Monday, July 19, 2010
Love this little Federal era house on East Capitol, tucked between two Victorian era houses. It has the sweetest garden, all wild flowers and grasses. Might be a little weird to live there, I'm not sure.
The morning of September 11, 2001, I was talking to my friend Jack on the phone. He is someone I've been friends with since 1980. On that particular morning, out of all the subjects we could have been discussing, we were talking about the Civil War, specifically we were pondering what kind of courage it takes to walk out onto a battlefield. How do people muster the willpower to do that? At some point in the conversation, Jack said, "It looks like a small plane has just crashed into the World Trade Center. I wonder what's up?" He lives in Brooklyn; don't know if he was watching TV or saw it unfolding across the water. We said goodbye.
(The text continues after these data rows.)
Lemma insert_user_constraints telegram_id username now d :
  constraints d →
  telegram_id ∉ u_telegram_id <$> users d →
  Column.bigint telegram_id = true →
  from_option (Column.varchar 255) true username = true →
  constraints (Sql.insert_user telegram_id username now d).2.
Proof.
  intros Hc Hnew Hid Hname. use_constraints Hc. unfold Sql.insert_user. cbn.
  split_constraints; cbn; try done.
  - apply NoDup_fmap_snoc; [done|]. cbn. by apply fresh_key.
  - apply Forall_snoc; [|cbn; lia].
    by apply (Forall_below_more _ (users_id_seq d)); [lia|].
  - by apply NoDup_fmap_snoc.
  - eapply Forall_impl; [exact Hfku|]. intros e He. cbn in *.
    rewrite fmap_app. apply elem_of_app. by left.
  - by apply Forall_snoc.
Qed.

Lemma insert_device_constraints device_id name now d :
  constraints d →
  device_id ∉ d_device_id <$> devices d →
  Column.varchar 255 device_id = true →
  Column.varchar 255 name = true →
  constraints (Sql.insert_device device_id name now d).2.
Proof.
  intros Hc Hnew Hid Hname. use_constraints Hc. unfold Sql.insert_device. cbn.
  split_constraints; cbn; try done.
  - apply NoDup_fmap_snoc; [done|]. cbn. by apply fresh_key.
  - apply Forall_snoc; [|cbn; lia].
    by apply (Forall_below_more _ (devices_id_seq d)); [lia|].
  - by apply NoDup_fmap_snoc.
  - eapply Forall_impl; [exact Hfkd|]. intros e He. cbn in *.
    rewrite fmap_app. apply elem_of_app. by left.
  - by apply Forall_snoc.
Qed.

Lemma insert_user_device_constraints uid did is_owner now d :
  constraints d →
  uid ∈ u_id <$> users d →
  did ∈ d_id <$> devices d →
  (uid, did) ∉ (λ e, (ud_user_id e, ud_device_id e)) <$> user_devices d →
  constraints (Sql.insert_user_device uid did is_owner now d).
Proof.
  intros Hc Hu Hd Hnew. use_constraints Hc. unfold Sql.insert_user_device. cbn.
  split_constraints; cbn; try done.
  - apply NoDup_fmap_snoc; [done|]. cbn. by apply fresh_key.
  - apply Forall_snoc; [|cbn; lia].
    by apply (Forall_below_more _ (user_devices_id_seq d)); [lia|].
  - by apply NoDup_fmap_snoc.
  - by apply Forall_snoc.
  - by apply Forall_snoc.
Qed.

Lemma delete_user_device_constraints uid did d :
  constraints d → constraints (Sql.delete_user_device uid did d).
Proof.
  intros Hc. use_constraints Hc. unfold Sql.delete_user_device. cbn.
  split_constraints; cbn; try done.
  - by apply NoDup_fmap_filter.
  - by apply Forall_filter_keep.
  - by apply NoDup_fmap_filter.
  - by apply Forall_filter_keep.
  - by apply Forall_filter_keep.
Qed.

Lemma delete_device_constraints id d :
  constraints d → constraints (Sql.delete_device id d).
Proof.
  intros Hc. use_constraints Hc. unfold Sql.delete_device. cbn.
  split_constraints; cbn; try done.
  - by apply NoDup_fmap_filter.
  - by apply Forall_filter_keep.
  - by apply NoDup_fmap_filter.
  - by apply Forall_filter_keep.
  - by apply NoDup_fmap_filter.
  - by apply NoDup_fmap_filter.
  - by apply Forall_filter_keep.
  - apply Forall_forall. intros e He.
    apply list_elem_of_filter in He as [Hne He].
    rewrite Forall_forall in Hfkd. specialize (Hfkd e He).
    apply list_elem_of_fmap in Hfkd as (dev & Hid & Hdev).
    apply list_elem_of_fmap. exists dev. split; [done|].
    apply list_elem_of_filter. split; [congruence | done].
  - by apply Forall_filter_keep.
Qed.

Lemma insert_device_history_constraints device_id r w u f now d :
  constraints d →
  Column.varchar 255 device_id = true
  ∧ from_option Column.integer true w = true
  ∧ from_option Column.integer true u = true
  ∧ from_option Column.integer true f = true →
  constraints (Sql.insert_device_history device_id r w u f now d).
Proof.
  intros Hc Htypes. use_constraints Hc. unfold Sql.insert_device_history. cbn.
  split_constraints; cbn; try done.
  - apply NoDup_fmap_snoc; [done|]. cbn. by apply fresh_key.
  - apply Forall_snoc; [|cbn; lia].
    by apply (Forall_below_more _ (device_history_id_seq d)); [lia|].
  - by apply Forall_snoc.
Qed.

Lemma delete_old_history_constraints now d :
  constraints d → constraints (SqlRead.delete_old_history now d).
Proof.
  intros Hc. use_constraints Hc. unfold SqlRead.delete_old_history. cbn.
  split_constraints; cbn; try done.
  - by apply NoDup_fmap_filter.
  - by apply Forall_filter_keep.
  - by apply Forall_filter_keep.
Qed.

(** A ROLLBACK restores rows that satisfied the constraints; the sequences
    it leaves advanced are still above every key. *)
Lemma rolled_back_constraints snap cur :
  constraints snap →
  users_id_seq snap ≤ users_id_seq cur →
  devices_id_seq snap ≤ devices_id_seq cur →
  user_devices_id_seq snap ≤ user_devices_id_seq cur →
  device_history_id_seq snap ≤ device_history_id_seq cur →
  constraints (rolled_back snap cur).
Proof.
  intros Hc Hu Hd He Hh. use_constraints Hc.
  split_constraints; cbn; try done.
  - by apply (Forall_below_more _ (users_id_seq snap)).
  - by apply (Forall_below_more _ (devices_id_seq snap)).
  - by apply (Forall_below_more _ (user_devices_id_seq snap)).
  - by apply (Forall_below_more _ (device_history_id_seq snap)).
Qed.

(** ** The handlers keep the constraints *)

Lemma head_elem {A} (x : A) (l l' : list A) : l = x :: l' → x ∈ l.
Proof. intros ->. by left. Qed.

Lemma select_user_id_head uid rest telegram_id d :
  Sql.select_user_id telegram_id d = uid :: rest → uid ∈ u_id <$> users d.
Proof.
  intros E. apply head_elem in E. apply select_user_id_elem in E as (u & ? & <- & _).
  by apply list_elem_of_fmap_2.
Qed.

Lemma select_device_id_head did rest device_id d :
  Sql.select_device_id device_id d = did :: rest → did ∈ d_id <$> devices d.
Proof.
  intros E. apply head_elem in E.
  apply select_device_id_elem in E as (dev & ? & <- & _).
  by apply list_elem_of_fmap_2.
Qed.

Lemma post_users_constraints now telegramId username d :
  constraints d → constraints (post_users now telegramId username d).2.
Proof.
  intros Hc. unfold post_users.
  destruct (Column.bigint telegramId) eqn:Hid; [|done]. cbn.
  destruct (Sql.select_user telegramId d) as [|u us] eqn:E; [|done].
  destruct (from_option (Column.varchar 255) true username) eqn:Hname; [|done].
  apply (insert_user_constraints telegramId username now d Hc); [|done..].
  apply select_user_id_nil. unfold Sql.select_user_id.
  unfold Sql.select_user in E. by rewrite E.
Qed.

(** What a pairing route that does not throw has bound. *)
Lemma Pair_throws_false userId deviceId desiredName d :
  Pair_throws userId deviceId desiredName d = false →
  Column.bigint userId = true
  ∧ (Sql.select_user_id userId d ≠ [] →
     Column.text deviceId = true
     ∧ (Sql.select_device_id deviceId d = [] →
        Column.varchar 255 deviceId = true
        ∧ Column.varchar 255 (device_name desiredName deviceId) = true)).
Proof.
  unfold Pair_throws. intros [Hid Hrest]%orb_false_iff.
  apply negb_false_iff in Hid. split; [done|]. intros Hseen.
  destruct (Sql.select_user_id userId d); [done|].
  apply orb_false_iff in Hrest as [Htext Hnew].
  apply negb_false_iff in Htext. split; [done|]. intros Hnone.
  rewrite Hnone in Hnew. apply negb_false_iff in Hnew.
  by apply andb_true_iff in Hnew.
Qed.

Lemma Pair_constraints codes now userId deviceId candidateCode desiredName d :
  constraints d →
  constraints (Pair codes now userId deviceId candidateCode desiredName d).2.
Proof.
  intros Hc. rewrite Pair_unfold.
  destruct (negb _); [done|].
  destruct (Pair_throws _ _ _ _) eqn:Et; [done|].
  apply Pair_throws_false in Et as [_ Et].
  destruct (Sql.select_user_id userId d) as [|uid ?] eqn:Eu; [done|].
  destruct Et as [_ Et]; [done|].
  apply select_user_id_head in Eu.
  destruct (Sql.select_device_id deviceId d) as [|did ?] eqn:Ed.
  - destruct (Et eq_refl) as [Hid Hname].
    apply select_device_id_none in Ed.
    pose proof (insert_device_constraints deviceId
                  (device_name desiredName deviceId) now d Hc Ed Hid Hname)
      as Hc1.
    cbn zeta beta iota.
    destruct (0 <? _) eqn:Ea; cbn [snd].
    + apply rolled_back_constraints; cbn; try done; lia.
    + apply no_rows, select_user_device_nil in Ea.
      apply insert_user_device_constraints; try done.
      cbn. rewrite fmap_app. apply elem_of_app. right. cbn. by left.
  - apply select_device_id_head in Ed. cbn zeta beta iota.
    destruct (0 <? _) eqn:Ea; cbn [snd].
    + by rewrite rolled_back_same.
    + apply no_rows, select_user_device_nil in Ea.
      by apply insert_user_device_constraints.
Qed.

(** What a sharing route that does not throw has bound. *)
Lemma Share_throws_false ownerId deviceId targetId d :
  Share_throws ownerId deviceId targetId d = false →
  Column.bigint ownerId = true
  ∧ Column.text deviceId = true
  ∧ (head (Sql.select_is_owner ownerId deviceId d) = Some true →
     Column.bigint targetId = true).
Proof.
  unfold Share_throws. intros [Hid Hrest]%orb_false_iff.
  apply negb_false_iff, andb_true_iff in Hid as [? ?].
  split; [done|]. split; [done|].
  destruct (Sql.select_is_owner ownerId deviceId d) as [|[] ?]; try done.
  intros _. by apply negb_false_iff in Hrest.
Qed.

Lemma Share_constraints now ownerId deviceId targetId d :
  constraints d → constraints (Share now ownerId deviceId targetId d).2.
Proof.
  intros Hc. rewrite Share_unfold.
  destruct (Share_throws _ _ _ _) eqn:Et; [done|].
  apply Share_throws_false in Et as (_ & _ & Et).
  destruct (Sql.select_is_owner ownerId deviceId d) as [|[] ?]; try done.
  specialize (Et eq_refl).
  destruct (Sql.select_user_id targetId d) as [|tid ?] eqn:Eu.
  - apply select_user_id_nil in Eu.
    pose proof (insert_user_constraints targetId None now d Hc Eu Et eq_refl)
      as Hc1.
    cbn zeta beta iota.
    destruct (Sql.select_device_id deviceId _) as [|did ?] eqn:Ed; cbn [snd].
    { apply rolled_back_constraints; cbn; try done; lia. }
    apply select_device_id_head in Ed.
    destruct (0 <? _) eqn:Ea; cbn [snd].
    + apply rolled_back_constraints; cbn; try done; lia.
    + apply no_rows, select_user_device_nil in Ea.
      apply insert_user_device_constraints; try done.
      cbn. rewrite fmap_app. apply elem_of_app. right. cbn. by left.
  - apply select_user_id_head in Eu. cbn zeta beta iota.
    destruct (Sql.select_device_id deviceId d) as [|did ?] eqn:Ed; cbn [snd].
    { by rewrite rolled_back_same. }
    apply select_device_id_head in Ed.
    destruct (0 <? _) eqn:Ea; cbn [snd].
    + by rewrite rolled_back_same.
    + apply no_rows, select_user_device_nil in Ea.
      by apply insert_user_device_constraints.
Qed.

Lemma Unpair_constraints userId deviceId d :
  constraints d → constraints (Unpair userId deviceId d).2.
Proof.
  intros Hc. rewrite Unpair_unfold.
  destruct userId as [[|uid|uid]|]; try done.
  all: destruct (negb _); try done.
  all: destruct (Sql.select_user_id _ d) as [|userDbId ?]; try done.
  all: destruct (Sql.select_device_id deviceId d) as [|deviceDbId ?]; try done.
  all: cbn zeta beta iota; cbn [snd].
  all: destruct (_ =? 0);
    [apply delete_device_constraints|]; by apply delete_user_device_constraints.
Qed.

(** A message changes the database by at most one History row, and only for
    a device id that has a Device row and with parameters the database
    accepts. *)
Lemma on_message_db JSON_parse now topic message s :
  db (on_message JSON_parse now topic message s) = db s
  ∨ ∃ deviceId status r w u f,
      device_exists deviceId (db s)
      ∧ history_parameters deviceId status = Some (r, w, u, f)
      ∧ db (on_message JSON_parse now topic message s)
        = Sql.insert_device_history deviceId r w u f now (db s).
Proof.
  unfold on_message.
  destruct (split "/" topic) as [|ns [|deviceId [|messageType rest]]];
    try by left.
  destruct (String.eqb messageType "status").
  - destruct (JSON_parse message) as [status|]; [|by left]. cbn.
    destruct (nullish status) eqn:Hv.
    { left. by destruct status. }
    destruct (on_status_db now deviceId status s Hv) as (s' & -> & Hdb). cbn.
    rewrite Hdb. case_decide as Hex; [|by left].
    rewrite saveDeviceStatus_rows.
    destruct (history_parameters deviceId status) as [[[[r w] u] f]|] eqn:E;
      [|by left].
    right. by exists deviceId, status, r, w, u, f.
  - destruct (String.eqb messageType "online"); by left.
Qed.

(** ** The confirmation registry *)

Lemma on_status_codes now deviceId status s s' :
  on_status now deviceId status s = Some s' →
  ∃ code,
    get_prop status "confirmationCode" = Some code
    ∧ deviceConfirmationCodes s'
      = if truthy code
        then <[deviceId := code]> (deviceConfirmationCodes s)
        else deviceConfirmationCodes s.
Proof.
  unfold on_status.
  destruct (get_prop status "confirmationCode") as [code|]; [|discriminate].
  cbn. destruct (Column.text deviceId); cbn; intros [= <-];
    exists code; (split; [done|]).
  - destruct (0 <? _); cbn; by destruct (truthy code).
  - by destruct (truthy code).
Qed.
A little while later there was a super loud boom. Capitol Hill is about three or four miles from the Pentagon. Car alarms went off and Jake scooted under the bed in terror. I didn't think much about it at the time. In fact even driving to work that day, I wondered what the hell was up with all the traffic, why were there so many people outside the Capitol. It wasn't until I got all the way across town to the Whole Foods that I discovered what had happened. Getting home from work was its own adventure - of course the store was closed for the day. I got stopped for about an hour ... ah ... but that's another story. When I finally got home, my housemate and his boyfriend were sitting in front of the TV, watching the footage of the falling towers over and over. I sat with them, watched for hours. We were all in shock.
The next day I bought the first TV I have ever owned. For the first time ever, I felt like I had to be plugged in. I had been totally clueless! It felt so dangerous. That was such an awful week in DC. Everything changed. I didn't even know - and I'm supposed to be a psychic??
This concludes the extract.